▸ ABOUT THIS TASK
Instruction for the data below: set down exactly the lines from the line with "Definition tool_failed (what" to the line with "optional (description e));", inclusive, and no others.

####################

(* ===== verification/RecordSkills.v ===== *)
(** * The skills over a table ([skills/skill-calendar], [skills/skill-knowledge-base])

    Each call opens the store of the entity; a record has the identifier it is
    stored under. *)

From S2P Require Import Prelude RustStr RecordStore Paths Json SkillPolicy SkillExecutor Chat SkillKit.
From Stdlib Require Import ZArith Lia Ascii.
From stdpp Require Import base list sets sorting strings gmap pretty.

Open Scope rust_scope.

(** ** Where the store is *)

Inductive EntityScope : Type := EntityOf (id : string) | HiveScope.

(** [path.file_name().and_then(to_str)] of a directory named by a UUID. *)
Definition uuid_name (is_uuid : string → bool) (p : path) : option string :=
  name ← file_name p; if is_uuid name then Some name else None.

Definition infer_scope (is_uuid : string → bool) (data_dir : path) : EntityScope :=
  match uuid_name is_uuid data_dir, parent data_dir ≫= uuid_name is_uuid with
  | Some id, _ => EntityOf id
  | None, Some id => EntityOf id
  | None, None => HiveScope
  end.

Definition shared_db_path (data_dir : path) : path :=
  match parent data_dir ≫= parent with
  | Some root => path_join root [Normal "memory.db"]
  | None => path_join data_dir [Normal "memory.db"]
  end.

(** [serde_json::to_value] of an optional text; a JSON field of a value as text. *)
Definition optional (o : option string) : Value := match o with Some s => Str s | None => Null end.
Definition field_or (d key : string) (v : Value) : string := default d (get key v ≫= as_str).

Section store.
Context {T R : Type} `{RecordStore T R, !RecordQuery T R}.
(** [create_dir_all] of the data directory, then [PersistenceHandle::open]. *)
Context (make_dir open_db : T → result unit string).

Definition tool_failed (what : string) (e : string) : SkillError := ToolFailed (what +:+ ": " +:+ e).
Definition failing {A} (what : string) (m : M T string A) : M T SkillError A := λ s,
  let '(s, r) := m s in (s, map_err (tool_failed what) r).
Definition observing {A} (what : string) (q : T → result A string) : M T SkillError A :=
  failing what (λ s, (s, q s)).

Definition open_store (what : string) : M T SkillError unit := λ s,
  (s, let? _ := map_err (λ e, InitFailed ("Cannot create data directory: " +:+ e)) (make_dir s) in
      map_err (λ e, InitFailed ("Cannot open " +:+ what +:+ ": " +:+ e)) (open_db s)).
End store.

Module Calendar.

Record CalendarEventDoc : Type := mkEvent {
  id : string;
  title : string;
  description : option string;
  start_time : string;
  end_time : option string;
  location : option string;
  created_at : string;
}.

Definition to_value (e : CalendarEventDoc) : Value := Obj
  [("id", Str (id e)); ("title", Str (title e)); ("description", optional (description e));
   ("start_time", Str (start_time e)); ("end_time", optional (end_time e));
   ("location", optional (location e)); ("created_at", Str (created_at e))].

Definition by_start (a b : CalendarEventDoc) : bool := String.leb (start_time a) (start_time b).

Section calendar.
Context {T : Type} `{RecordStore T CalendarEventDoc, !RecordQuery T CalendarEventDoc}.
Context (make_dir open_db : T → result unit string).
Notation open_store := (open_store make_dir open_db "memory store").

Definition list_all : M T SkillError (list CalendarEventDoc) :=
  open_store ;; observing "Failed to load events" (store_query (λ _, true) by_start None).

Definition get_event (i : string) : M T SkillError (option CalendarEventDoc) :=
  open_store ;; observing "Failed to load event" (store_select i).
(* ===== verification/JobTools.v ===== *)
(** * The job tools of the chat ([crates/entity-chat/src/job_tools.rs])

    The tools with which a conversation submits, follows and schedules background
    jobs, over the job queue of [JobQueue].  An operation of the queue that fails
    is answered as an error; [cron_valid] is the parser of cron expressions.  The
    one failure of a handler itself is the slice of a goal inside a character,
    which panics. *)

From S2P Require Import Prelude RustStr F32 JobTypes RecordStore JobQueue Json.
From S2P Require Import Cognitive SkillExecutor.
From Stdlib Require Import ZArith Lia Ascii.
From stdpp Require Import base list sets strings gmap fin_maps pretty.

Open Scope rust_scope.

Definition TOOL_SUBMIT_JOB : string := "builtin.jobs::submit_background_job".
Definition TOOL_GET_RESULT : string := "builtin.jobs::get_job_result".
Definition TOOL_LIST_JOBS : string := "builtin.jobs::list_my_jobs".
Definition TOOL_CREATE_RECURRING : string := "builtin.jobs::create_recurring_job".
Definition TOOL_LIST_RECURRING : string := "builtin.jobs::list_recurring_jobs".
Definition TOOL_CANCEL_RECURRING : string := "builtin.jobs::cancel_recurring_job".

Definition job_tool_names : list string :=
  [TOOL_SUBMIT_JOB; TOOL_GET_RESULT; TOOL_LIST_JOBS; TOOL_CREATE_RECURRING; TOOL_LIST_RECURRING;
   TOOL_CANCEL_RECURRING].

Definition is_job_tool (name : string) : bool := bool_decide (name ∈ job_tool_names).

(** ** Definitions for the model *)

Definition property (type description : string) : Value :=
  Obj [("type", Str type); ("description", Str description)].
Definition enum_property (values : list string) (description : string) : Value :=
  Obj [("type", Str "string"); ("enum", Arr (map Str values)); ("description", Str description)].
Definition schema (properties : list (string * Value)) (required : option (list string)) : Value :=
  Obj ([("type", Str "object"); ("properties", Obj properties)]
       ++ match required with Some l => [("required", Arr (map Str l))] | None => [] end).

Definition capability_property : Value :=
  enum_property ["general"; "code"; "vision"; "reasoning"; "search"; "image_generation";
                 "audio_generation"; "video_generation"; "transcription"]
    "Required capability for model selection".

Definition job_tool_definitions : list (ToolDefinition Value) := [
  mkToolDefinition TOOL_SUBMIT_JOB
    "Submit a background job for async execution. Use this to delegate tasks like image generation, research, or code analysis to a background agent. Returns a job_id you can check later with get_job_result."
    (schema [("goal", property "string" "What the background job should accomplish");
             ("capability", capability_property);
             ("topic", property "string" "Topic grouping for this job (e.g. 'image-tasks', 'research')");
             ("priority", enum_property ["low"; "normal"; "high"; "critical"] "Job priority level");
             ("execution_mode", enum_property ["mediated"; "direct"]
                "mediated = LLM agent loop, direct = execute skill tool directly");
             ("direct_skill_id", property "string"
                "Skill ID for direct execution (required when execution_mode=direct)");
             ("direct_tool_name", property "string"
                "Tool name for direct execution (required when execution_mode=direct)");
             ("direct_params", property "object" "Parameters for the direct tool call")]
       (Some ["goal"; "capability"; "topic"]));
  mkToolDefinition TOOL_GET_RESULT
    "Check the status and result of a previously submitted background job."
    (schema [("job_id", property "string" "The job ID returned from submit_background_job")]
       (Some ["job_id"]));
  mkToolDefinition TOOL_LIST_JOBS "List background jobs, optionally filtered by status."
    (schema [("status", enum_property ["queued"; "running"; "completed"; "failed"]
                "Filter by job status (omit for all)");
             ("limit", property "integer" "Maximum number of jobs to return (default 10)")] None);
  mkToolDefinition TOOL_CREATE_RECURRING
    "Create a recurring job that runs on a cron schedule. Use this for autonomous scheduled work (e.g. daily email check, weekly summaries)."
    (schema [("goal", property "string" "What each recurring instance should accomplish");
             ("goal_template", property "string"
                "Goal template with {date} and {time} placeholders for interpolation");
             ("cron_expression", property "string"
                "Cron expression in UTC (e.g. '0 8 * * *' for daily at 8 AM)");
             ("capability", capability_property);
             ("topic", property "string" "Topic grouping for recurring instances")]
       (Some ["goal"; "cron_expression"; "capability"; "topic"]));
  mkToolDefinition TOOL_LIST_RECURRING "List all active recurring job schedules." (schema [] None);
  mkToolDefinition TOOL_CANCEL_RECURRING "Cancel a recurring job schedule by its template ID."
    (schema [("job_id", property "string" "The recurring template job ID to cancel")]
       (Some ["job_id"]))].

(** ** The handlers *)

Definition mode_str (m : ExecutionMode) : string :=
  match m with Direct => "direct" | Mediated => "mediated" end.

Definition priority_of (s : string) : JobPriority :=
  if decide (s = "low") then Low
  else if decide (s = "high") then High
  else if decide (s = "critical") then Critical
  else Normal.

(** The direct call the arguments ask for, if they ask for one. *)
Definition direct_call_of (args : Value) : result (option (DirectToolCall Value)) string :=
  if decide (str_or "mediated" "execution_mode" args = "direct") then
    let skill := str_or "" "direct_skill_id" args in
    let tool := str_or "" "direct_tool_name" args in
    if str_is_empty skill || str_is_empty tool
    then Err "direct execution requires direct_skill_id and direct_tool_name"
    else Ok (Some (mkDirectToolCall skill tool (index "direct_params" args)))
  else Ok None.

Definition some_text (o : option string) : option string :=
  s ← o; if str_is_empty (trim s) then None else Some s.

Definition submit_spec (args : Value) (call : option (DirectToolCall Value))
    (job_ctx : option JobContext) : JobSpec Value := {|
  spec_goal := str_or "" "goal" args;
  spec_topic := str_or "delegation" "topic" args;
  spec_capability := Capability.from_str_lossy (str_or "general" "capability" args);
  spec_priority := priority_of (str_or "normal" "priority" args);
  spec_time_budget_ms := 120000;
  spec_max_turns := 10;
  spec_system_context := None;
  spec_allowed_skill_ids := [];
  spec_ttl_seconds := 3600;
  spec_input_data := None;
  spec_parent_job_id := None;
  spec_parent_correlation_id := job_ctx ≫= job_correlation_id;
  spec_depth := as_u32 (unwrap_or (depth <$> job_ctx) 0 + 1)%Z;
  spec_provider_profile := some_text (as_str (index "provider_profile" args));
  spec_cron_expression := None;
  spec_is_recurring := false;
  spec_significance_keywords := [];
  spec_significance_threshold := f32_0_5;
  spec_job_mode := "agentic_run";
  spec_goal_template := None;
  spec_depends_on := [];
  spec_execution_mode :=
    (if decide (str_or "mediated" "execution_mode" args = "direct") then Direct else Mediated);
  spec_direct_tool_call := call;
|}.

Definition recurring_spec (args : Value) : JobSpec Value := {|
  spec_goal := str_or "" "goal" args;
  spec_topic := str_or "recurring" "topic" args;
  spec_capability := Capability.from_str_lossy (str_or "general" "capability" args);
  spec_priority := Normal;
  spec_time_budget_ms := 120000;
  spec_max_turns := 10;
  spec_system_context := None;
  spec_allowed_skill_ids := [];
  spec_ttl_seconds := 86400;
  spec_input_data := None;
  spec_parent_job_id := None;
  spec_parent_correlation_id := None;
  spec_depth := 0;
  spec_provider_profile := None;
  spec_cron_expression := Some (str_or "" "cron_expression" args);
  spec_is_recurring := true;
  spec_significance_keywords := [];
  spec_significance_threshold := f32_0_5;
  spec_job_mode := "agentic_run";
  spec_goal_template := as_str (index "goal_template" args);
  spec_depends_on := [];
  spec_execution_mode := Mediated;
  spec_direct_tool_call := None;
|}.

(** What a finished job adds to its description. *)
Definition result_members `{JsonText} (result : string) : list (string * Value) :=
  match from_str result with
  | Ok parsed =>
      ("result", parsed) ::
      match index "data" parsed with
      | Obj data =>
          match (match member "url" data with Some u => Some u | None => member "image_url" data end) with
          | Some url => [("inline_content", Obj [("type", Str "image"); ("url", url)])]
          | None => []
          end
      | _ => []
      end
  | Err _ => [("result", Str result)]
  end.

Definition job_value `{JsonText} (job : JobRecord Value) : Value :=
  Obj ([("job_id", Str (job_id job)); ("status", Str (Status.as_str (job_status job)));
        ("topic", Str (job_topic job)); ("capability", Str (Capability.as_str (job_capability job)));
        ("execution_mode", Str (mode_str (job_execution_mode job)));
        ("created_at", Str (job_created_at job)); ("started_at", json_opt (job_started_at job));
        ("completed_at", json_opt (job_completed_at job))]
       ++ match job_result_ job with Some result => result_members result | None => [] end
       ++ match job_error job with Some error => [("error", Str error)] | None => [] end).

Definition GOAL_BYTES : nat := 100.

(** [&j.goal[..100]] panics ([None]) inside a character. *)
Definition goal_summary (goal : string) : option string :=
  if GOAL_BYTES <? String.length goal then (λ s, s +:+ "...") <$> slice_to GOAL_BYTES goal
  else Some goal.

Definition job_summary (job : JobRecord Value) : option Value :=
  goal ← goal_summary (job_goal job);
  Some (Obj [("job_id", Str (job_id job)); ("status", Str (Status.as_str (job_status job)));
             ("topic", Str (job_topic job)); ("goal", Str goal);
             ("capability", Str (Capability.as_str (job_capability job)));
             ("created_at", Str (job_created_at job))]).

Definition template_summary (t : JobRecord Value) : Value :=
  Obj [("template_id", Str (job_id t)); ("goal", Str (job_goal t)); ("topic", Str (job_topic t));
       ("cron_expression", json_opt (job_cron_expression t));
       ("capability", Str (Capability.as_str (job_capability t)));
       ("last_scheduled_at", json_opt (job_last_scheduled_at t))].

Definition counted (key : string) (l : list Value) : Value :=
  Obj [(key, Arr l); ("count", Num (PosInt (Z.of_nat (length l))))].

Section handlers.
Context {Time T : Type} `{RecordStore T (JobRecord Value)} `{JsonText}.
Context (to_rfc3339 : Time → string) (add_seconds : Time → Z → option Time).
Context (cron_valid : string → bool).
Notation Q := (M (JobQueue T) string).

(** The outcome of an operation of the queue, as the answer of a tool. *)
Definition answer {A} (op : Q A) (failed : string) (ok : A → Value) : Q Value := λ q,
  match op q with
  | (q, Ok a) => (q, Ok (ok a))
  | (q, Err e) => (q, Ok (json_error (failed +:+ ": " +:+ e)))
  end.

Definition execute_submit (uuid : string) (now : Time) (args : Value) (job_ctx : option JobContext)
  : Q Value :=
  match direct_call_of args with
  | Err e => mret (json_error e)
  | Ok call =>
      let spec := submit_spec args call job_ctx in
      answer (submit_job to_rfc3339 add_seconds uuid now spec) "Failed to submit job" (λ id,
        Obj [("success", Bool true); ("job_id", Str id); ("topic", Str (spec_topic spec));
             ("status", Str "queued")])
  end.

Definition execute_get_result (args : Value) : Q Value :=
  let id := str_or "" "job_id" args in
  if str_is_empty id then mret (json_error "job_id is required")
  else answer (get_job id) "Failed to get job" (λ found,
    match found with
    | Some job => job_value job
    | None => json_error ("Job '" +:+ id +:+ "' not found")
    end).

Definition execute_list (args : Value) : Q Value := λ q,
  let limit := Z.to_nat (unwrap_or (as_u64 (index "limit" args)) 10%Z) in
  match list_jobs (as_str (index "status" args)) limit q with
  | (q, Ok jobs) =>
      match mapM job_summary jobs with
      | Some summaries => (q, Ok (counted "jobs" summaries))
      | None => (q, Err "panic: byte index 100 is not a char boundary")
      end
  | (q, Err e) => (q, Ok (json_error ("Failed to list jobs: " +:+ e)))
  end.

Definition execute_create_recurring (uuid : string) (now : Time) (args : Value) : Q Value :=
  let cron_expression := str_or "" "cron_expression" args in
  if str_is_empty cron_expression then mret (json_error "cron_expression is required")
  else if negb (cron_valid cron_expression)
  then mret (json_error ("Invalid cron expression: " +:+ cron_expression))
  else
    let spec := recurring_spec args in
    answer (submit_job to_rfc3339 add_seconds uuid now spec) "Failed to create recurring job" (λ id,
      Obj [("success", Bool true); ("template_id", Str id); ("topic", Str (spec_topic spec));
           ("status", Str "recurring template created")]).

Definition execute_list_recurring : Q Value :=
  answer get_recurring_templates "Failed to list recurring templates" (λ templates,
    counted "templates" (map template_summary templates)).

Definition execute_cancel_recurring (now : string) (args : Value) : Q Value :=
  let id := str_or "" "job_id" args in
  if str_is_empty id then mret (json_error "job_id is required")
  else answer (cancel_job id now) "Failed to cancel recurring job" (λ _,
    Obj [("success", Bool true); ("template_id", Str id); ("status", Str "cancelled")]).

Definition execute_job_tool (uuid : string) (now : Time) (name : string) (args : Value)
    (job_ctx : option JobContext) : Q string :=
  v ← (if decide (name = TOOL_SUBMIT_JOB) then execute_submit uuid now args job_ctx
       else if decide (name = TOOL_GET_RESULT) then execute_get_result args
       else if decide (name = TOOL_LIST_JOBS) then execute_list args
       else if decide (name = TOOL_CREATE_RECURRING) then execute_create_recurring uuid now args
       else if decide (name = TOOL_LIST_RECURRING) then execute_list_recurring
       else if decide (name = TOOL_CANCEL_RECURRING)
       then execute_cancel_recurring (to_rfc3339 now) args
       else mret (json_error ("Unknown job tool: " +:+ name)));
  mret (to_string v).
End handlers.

####################

▸ FINISHED TASK
Definition tool_failed (what : string) (e : string) : SkillError := ToolFailed (what +:+ ": " +:+ e).
Definition failing {A} (what : string) (m : M T string A) : M T SkillError A := λ s,
  let '(s, r) := m s in (s, map_err (tool_failed what) r).
Definition observing {A} (what : string) (q : T → result A string) : M T SkillError A :=
  failing what (λ s, (s, q s)).

Definition open_store (what : string) : M T SkillError unit := λ s,
  (s, let? _ := map_err (λ e, InitFailed ("Cannot create data directory: " +:+ e)) (make_dir s) in
      map_err (λ e, InitFailed ("Cannot open " +:+ what +:+ ": " +:+ e)) (open_db s)).
End store.

Module Calendar.

Record CalendarEventDoc : Type := mkEvent {
  id : string;
  title : string;
  description : option string;
  start_time : string;
  end_time : option string;
  location : option string;
  created_at : string;
}.

Definition to_value (e : CalendarEventDoc) : Value := Obj
  [("id", Str (id e)); ("title", Str (title e)); ("description", optional (description e));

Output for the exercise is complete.